The clever part is that each character in your party has two stances, presenting you with different Combat Abilities that you can call upon to suit the situation. Amon, for example, has a Thief stance where he can steal items and money from enemies and a Blaster stance where he can deal elemental and non-elemental damage at range. Whereas you will come to rely on Gnart to heal the party, casting Regen in his Mage stance or boosting their Focus stance, and on Olia for her ability to taunt enemies to draw their attacks.
There are different damage types and enemy weaknesses to consider, changing stances takes one turn, and your characters are paired up and build a Battle Bond as they fight that will let you access more powerful Super Stances. It’s clear that the developer has thought long and hard about the combat system to make sure that it’s different from the crowd, and helps to lend Earthlock its own identity. For the most part, it succeeds. But, one element that annoyed me perhaps more than it probably should have is that ranged weapons require ammo. It seemed an unnecessary distraction to keep this stocked up, whether that be from crafting or bought from shops, especially with all the other systems that are at play.
Success in toppling your enemies will reward you with experience that will eventually level your party, but there are other ways to strengthen them. Battle Bonds that are built between two characters will enhance their abilities, such as like seeing Amon’s Stab ability become able to inflict poison, increasing the potency of Gnart’s healing magic or having immunity to specific status conditions. Changing your character pairs is important, then, to unlock their potential.
And then there’s the Talent Board, which is Earthlock’s twist on character progression. These boards are made from nodes, on which you can unlock those that neighbour anything that you have already activated. Some are prefixed, usually holding a character ability, but you can choose to improve your stats, perks and abilities however you wish. Nothing is permanent either, and you can swap Talents that you have slotted onto the board with others. It’s refreshing to have this much freedom over character progression, but I worry that less experienced players may end up with an imbalanced party that could end up hampering their adventure.

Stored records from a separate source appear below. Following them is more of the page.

(* ===== verification/FrontendInv.v ===== *)
(** * The frontend: its invariant and the name space

    What holds of the process between calls, the name space it implements (the entry a
    path resolves to), and what a commit does to both while no other proposer announces
    entries. *)

From stdpp Require Import base gmap strings list numbers.
From Stdlib Require Import Ascii.
From S2P Require Import Prelude CString FusedFs Proto Storage Paxos PaxosThm Metadata.
From S2P Require Import MetadataThm MetadataPath Replica Frontend FrontendCommit.
From S2P Require Import FrontendQuorum.

#[local] Open Scope Z_scope.

(** ** Strings in fixed arrays *)

Lemma no_nul_c_str s : no_nul (c_str s).
Proof. induction s as [|a s IH]; simpl; [done |]. by case_decide. Qed.

Lemma no_nul_take n s : no_nul s -> no_nul (str_take n s).
Proof. revert s. induction n as [|n IH]; intros [|a s]; simpl; try done. intros [? ?]. split; auto. Qed.

Lemma str_ok_strncpy n s : no_nul s -> str_ok (S n) (strncpy n s).
Proof.
  intros Hs. split; [by apply no_nul_take |]. unfold strncpy. rewrite str_length_take. lia.
Qed.

(** ** The storage table *)

Definition node_info_ok (x : storage_node_info) : Prop :=
  u32_ok (Storage.node_id x) /\ no_nul (ip_address x) /\ u32_ok (Storage.port x).

Definition storage_ok (st : storage_interface) : Prop := Forall node_info_ok (nodes st).

Lemma storage_ok_same st st' : same_nodes st st' -> storage_ok st -> storage_ok st'.
Proof. intros [Hn _]. unfold storage_ok. by rewrite Hn. Qed.

Lemma get_node_ok st id x :
  storage_ok st -> storage_interface_get_node st id = Some x -> node_info_ok x /\ Storage.node_id x = id.
Proof.
  intros Hok (i & Hf & Hi)%bind_Some. apply first_idx_Some in Hf as (y & Hy & _ & Hid & _).
  rewrite Hi in Hy. injection Hy as <-. split; [| done]. by eapply Forall_lookup_1.
Qed.

Lemma select_loop_length a fs k ns n next sel :
  (length sel <= k)%nat -> (length (select_loop a fs k ns n next sel).1 <= k)%nat.
Proof.
  revert next sel. induction a as [|a IH]; intros next sel Hl; [done |]. simpl.
  case_decide; [| done]. apply IH. case_decide; [rewrite length_app; simpl; lia | done].
Qed.

Lemma select_result fs k st num sel st' :
  storage_interface_select_nodes fs k st = (num, sel, st') -> k <> O ->
  same_nodes st st' /\ num = Z.of_nat (length sel) /\ (length sel <= k)%nat.
Proof.
  unfold storage_interface_select_nodes. intros Hs Hk. rewrite decide_False in Hs by done.
  pose proof (select_loop_length (num_nodes st * 2) fs k (nodes st) (num_nodes st) (next_node_idx st) []) as Hl.
  destruct (select_loop _ _ _ _ _ _ _) as [sel0 next]. injection Hs as <- <- <-.
  split_and!; [done | done | apply Hl; simpl; lia].
Qed.

(** ** Proposed entries are well-formed *)

Definition env_ok (env : fe_env) : Prop :=
  u32_ok (fe_uid env) /\ u32_ok (fe_gid env) /\ time_ok (fe_time env) /\
  Forall event_ok (fe_schedule env) /\ undisturbed (fe_schedule env).

(** Projects fields out of an entry written as a record, and nothing else. *)
Ltac fields := cbn [file_id path state size mode uid gid created_time modified_time accessed_time
  storage_nodes storage_node_ips storage_node_ports num_storage_nodes primary_node_idx version
  stripe_size num_replicas zero_entry] in *.

Lemma u32_ok_0 : u32_ok 0.
Proof. unfold u32_ok. lia. Qed.

Lemma proposed_typed env p md :
  u32_ok (fe_uid env) -> u32_ok (fe_gid env) -> time_ok (fe_time env) -> u32_ok md ->
  entry_ok (proposed env p md).
Proof.
  intros Hu Hg Ht Hm. pose proof u32_ok_0. unfold proposed. split; fields.
  - apply (str_ok_strncpy 63), no_nul_c_str.
  - apply (str_ok_strncpy 4095), no_nul_c_str.
  - rewrite !list.Forall_cons. unfold u32_ok, FILE_STATE_ACTIVE in *. split_and!; (lia || constructor).
  - rewrite !list.Forall_cons. unfold u64_ok. split_and!; (lia || constructor).
  - rewrite !list.Forall_cons. split_and!; (done || constructor).
  - split; [done |]. by apply Forall_replicate.
  - split; [done |]. apply Forall_replicate. split; simpl; [done | lia].
  - split; [done |]. by apply Forall_replicate.
Qed.

Lemma proposed_ok env p md : env_ok env -> u32_ok md -> entry_ok (proposed env p md).
Proof. intros (Hu & Hg & Ht & _) Hm. by apply proposed_typed. Qed.

Lemma set_replica_ok i id ip prt e :
  entry_ok e -> u32_ok id -> no_nul ip -> u32_ok prt -> entry_ok (set_replica i id ip prt e).
Proof.
  intros [? ? ? ? ? [Hn1 Hn2] [Hi1 Hi2] [Hp1 Hp2]] Hid Hip Hprt. unfold set_replica.
  split; fields; try done; (split; [by rewrite length_insert | apply Forall_insert; try done]).
  by apply (str_ok_strncpy 63).
Qed.

Lemma assign_nodes_ok st i sel e :
  storage_ok st -> entry_ok e -> entry_ok (assign_nodes st i sel e).
Proof.
  intros Hst. revert i e. induction sel as [|id sel IH]; intros i e He; [done |].
  cbn [assign_nodes]. case_decide; [| done]. apply IH.
  destruct (storage_interface_get_node st id) as [x|] eqn:Hx; [| done].
  destruct (get_node_ok _ _ _ Hst Hx) as [(? & ? & ?) <-]. by apply set_replica_ok.
Qed.

(** The fields node assignment leaves alone. *)
Lemma assign_nodes_frame st i sel e :
  let e' := assign_nodes st i sel e in
  file_id e' = file_id e /\ path e' = path e /\ state e' = state e /\ size e' = size e /\ mode e' = mode e.
Proof.
  revert i e. induction sel as [|id sel IH]; intros i e; [done |]. cbn [assign_nodes].
  case_decide; [| done]. cbv zeta in IH |- *.
  destruct (storage_interface_get_node st id) as [x|]; [| apply IH].
  destruct (IH (S i) (set_replica i id (ip_address x) (Storage.port x) e)) as (-> & -> & -> & -> & ->). done.
Qed.

Lemma set_counts_ok n e : entry_ok e -> u32_ok n -> entry_ok (set_counts n e).
Proof.
  intros [? ? Hu ? ? ? ? ?] Hn. pose proof u32_ok_0. split; try done.
  rewrite !list.Forall_cons in Hu |- *. unfold set_counts. fields. naive_solver.
Qed.

Lemma bump_ok t e : entry_ok e -> time_ok t -> entry_ok (bump t e).
Proof.
  intros [? ? ? Hu Ht ? ? ?] Htime. split; try done.
  - rewrite !list.Forall_cons in Hu |- *. unfold bump. fields. destruct Hu as (? & _ & ? & ?).
    split_and!; try done; apply Z.mod_pos_bound; lia.
  - rewrite !list.Forall_cons in Ht |- *. unfold bump. fields. naive_solver.
Qed.

Lemma tombstone_ok t e : entry_ok e -> time_ok t -> entry_ok (tombstone t e).
Proof.
  intros He Ht. apply bump_ok; [| done]. destruct He as [? ? Hu ? ? ? ? ?]. split; try done.
  rewrite !list.Forall_cons in Hu |- *. unfold set_state, u32_ok, FILE_STATE_DELETED in *. fields. naive_solver lia.
Qed.

Lemma grown_ok t off len e : entry_ok e -> time_ok t -> entry_ok (grown t off len e).
Proof.
  intros He Ht. apply bump_ok; [| done]. case_decide; [| done]. destruct He as [? ? ? Hu ? ? ? ?]. split; try done.
  rewrite !list.Forall_cons in Hu |- *. unfold set_size. fields. destruct Hu as (_ & ? & ? & ?).
  split_and!; try done; apply Z.mod_pos_bound; lia.
Qed.

(** ** The invariant *)

Definition live (e : metadata_entry) : Prop := state e <> FILE_STATE_DELETED.

Record fe_inv (s : frontend) : Prop := {
  inv_ok : frontend_ok s;
  inv_entries : forall id e, view s id = Some e -> entry_ok e;
  inv_paths : forall id id' e e', view s id = Some e -> view s id' = Some e' ->
    live e -> live e' -> path e = path e' -> id = id';
  inv_storage : storage_ok (g_storage s);
}.

Lemma view_id s id e : fe_inv s -> view s id = Some e -> file_id e = id.
Proof. intros Hs. apply entry_at_id, map_mgr_ok, fok_map, inv_ok, Hs. Qed.

(** ** The name space *)

(** The entry a path resolves to. *)
Definition resolve (s : frontend) (p : string) : option metadata_entry :=
  a ← metadata_lookup_by_path (g_metadata s) p; Some (deref (g_metadata s) a).

Lemma resolve_spec s p e :
  fe_inv s -> resolve s p = Some e <-> view s (file_id e) = Some e /\ path e = p /\ live e.
Proof.
  intros Hs. unfold resolve. pose proof (by_path_spec (g_metadata s) p (fok_map _ (inv_ok _ Hs))) as Hp.
  split.
  - intros (a & Ha & [= <-])%bind_Some. rewrite Ha in Hp. by destruct Hp as (? & ? & ?).
  - intros (Hv & <- & Hl). destruct (metadata_lookup_by_path _ _) as [a|]; [| by apply Hp in Hv].
    destruct Hp as (Hpath & Hst & Ha). cbn [mbind option_bind]. f_equal.
    pose proof (inv_paths _ Hs _ _ _ _ Hv Ha Hl Hst (eq_sym Hpath)) as Hid.
    unfold view in Hv. rewrite Hid, Ha in Hv. congruence.
Qed.

Lemma resolve_None s p id e :
  fe_inv s -> resolve s p = None -> view s id = Some e -> path e = p -> ~ live e.
Proof.
  intros Hs Hr Hv Hp Hl. pose proof (view_id _ _ _ Hs Hv) as Hid. subst id.
  assert (resolve s p = Some e) by (by apply resolve_spec). congruence.
Qed.

Lemma live_entry_resolve s p : live_entry (g_metadata s) p = resolve s (c_str p).
Proof.
  unfold live_entry, resolve. destruct (metadata_lookup_by_path _ _) as [a|] eqn:Ha; [| done]. simpl.
  apply by_path_Some in Ha as (_ & ? & _). by rewrite decide_False.
Qed.

(** The name space with [p] rebound to [v]. *)
Definition rebinds (s s' : frontend) (p : string) (v : option metadata_entry) : Prop :=
  forall q, resolve s' q = if decide (q = p) then v else resolve s q.

Definition unchanged (s s' : frontend) : Prop := forall q, resolve s' q = resolve s q.

Lemma option_ext {A} (x y : option A) : (forall a, x = Some a <-> y = Some a) -> x = y.
Proof. destruct x, y; naive_solver. Qed.

Lemma view_unchanged s s' :
  fe_inv s -> fe_inv s' -> (forall id, view s' id = view s id) -> unchanged s s'.
Proof.
  intros Hs Hs' Hv q. apply option_ext. intros e. rewrite !resolve_spec by done. by rewrite Hv.
Qed.

(** [e] replaces the only live entry with its path, if there is one. *)
Definition owns_path (s : frontend) (e : metadata_entry) : Prop :=
  (forall id e', view s id = Some e' -> live e' -> path e' = path e -> id = file_id e) /\
  (forall e0, view s (file_id e) = Some e0 -> path e0 = path e).

Lemma insert_inv s s' e :
  fe_inv s -> frontend_ok s' -> g_storage s' = g_storage s -> entry_ok e -> owns_path s e ->
  (forall id, view s' id = if decide (id = file_id e) then Some e else view s id) ->
  fe_inv s' /\ rebinds s s' (path e) (if decide (live e) then Some e else None).
Proof.
  intros Hs Hok Hst He [Hown Hold] Hv.
  assert (Hs' : fe_inv s').
  { split; [done | | | by rewrite Hst; apply Hs].
    - intros id x. rewrite Hv. case_decide; [by intros [= <-] | apply Hs].
    - intros id id' x x'. rewrite !Hv. do 2 case_decide; intros; simplify_eq; try done.
      + symmetry. by eapply Hown; [| | symmetry].
      + by eapply Hown.
      + by eapply (inv_paths _ Hs). }
  split; [done |]. intros q. apply option_ext. intros x. rewrite resolve_spec, Hv by done.
  destruct (decide (q = path e)) as [->|Hq].
  - split.
    + intros (Hx & Hp & Hl). destruct (decide (file_id x = file_id e)) as [Hid|Hid].
      * injection Hx as <-. by rewrite decide_True.
      * by destruct Hid; eapply Hown.
    + case_decide as Hl; [| done]. intros [= <-]. by rewrite decide_True.
  - rewrite resolve_spec by done. destruct (decide (file_id x = file_id e)) as [Hid|Hid]; [| done].
    split.
    + intros (Hx & Hp & _). simplify_eq.
    + intros (Hx & Hp & _). destruct Hq. rewrite <- Hp. apply Hold. by rewrite <- Hid.
Qed.

(** A commit either rebinds the path or, reporting failure, changes nothing. *)
Lemma commit_inv env e s b s' :
  fe_inv s -> env_ok env -> entry_ok e -> owns_path s e ->
  commit_metadata_with_paxos env e s = Some (b, s') ->
  fe_inv s' /\ g_storage s' = g_storage s /\
  (rebinds s s' (path e) (if decide (live e) then Some e else None) \/ b = false /\ unchanged s s') /\
  (1 + acceptances (fe_schedule env) < quorum_size (g_paxos s) -> b = false /\ unchanged s s').
Proof.
  intros Hs (_ & _ & _ & Hev & Hun) He Hown Hc.
  destruct (commit_alone _ _ _ _ _ He (inv_ok _ Hs) Hev Hun Hc) as (Hok & Hst & Hcase & Hshort).
  assert (Hb : 1 + acceptances (fe_schedule env) < quorum_size (g_paxos s) -> b = false).
  { intros Hlt. destruct (commit_ok _ _ _ _ _ He (inv_ok _ Hs) Hev Hc) as (_ & _ & _ & l & _ & _ & _ & Hno).
    by apply Hno. }
  assert (Hsame : (forall id, view s' id = view s id) -> fe_inv s' /\ unchanged s s').
  { intros Hv. assert (fe_inv s'); [| split; [done | by apply view_unchanged]].
    split; [done | | | by rewrite Hst; apply Hs].
    - intros id x. rewrite Hv. apply Hs.
    - intros id id' x x'. rewrite !Hv. apply Hs. }
  destruct Hcase as [Hv|[-> Hv]].
  - destruct (insert_inv _ _ _ Hs Hok Hst He Hown Hv) as [Hs' Hr]. split_and!; [done | done | by left |].
    intros Hlt. split; [by apply Hb | by apply Hsame, Hshort].
  - destruct (Hsame Hv). split_and!; [done | done | by right |]. intros Hlt. by split.
Qed.

Lemma storage_inv s st :
  fe_inv s -> same_nodes (g_storage s) st -> fe_inv (MkFrontend (g_paxos s) (g_metadata s) st).
Proof.
  intros [[? ?] ? ? ?] Hst. split; [by split | done | done |]. by eapply storage_ok_same.
Qed.

(** Updates of a resolved entry own its path. *)
Lemma resolved_owns s p e e' :
  fe_inv s -> resolve s p = Some e -> file_id e' = file_id e -> path e' = path e -> owns_path s e'.
Proof.
  intros Hs (Hv & Hp & Hl)%resolve_spec Hid Hpath; [| done]. split.
  - intros id x Hx Hlx Hpx. rewrite Hid. eapply (inv_paths _ Hs); try done. congruence.
  - intros e0. rewrite Hid, Hv. intros [= <-]. congruence.
Qed.

(** So does a new entry at a path that does not resolve. *)
Lemma fresh_owns s e :
  fe_inv s -> view s (file_id e) = None -> resolve s (path e) = None -> owns_path s e.
Proof.
  intros Hs Hf Hr. split; [| congruence]. intros id x Hx Hl Hp. by eapply resolve_None in Hr.
Qed.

More than anything, it is a joy to exist in Earthlock’s painterly world. This throwback to PlayStation-era JRPGs ranks among the best role-playing experiences that there is to be had on the Nintendo Switch so far. And, while it can be seen that its inspiration has held it back in certain ways, the refreshing approach to turn-based combat and the strategising that underpins it will hopefully help the game to be remembered as a classic in its own right.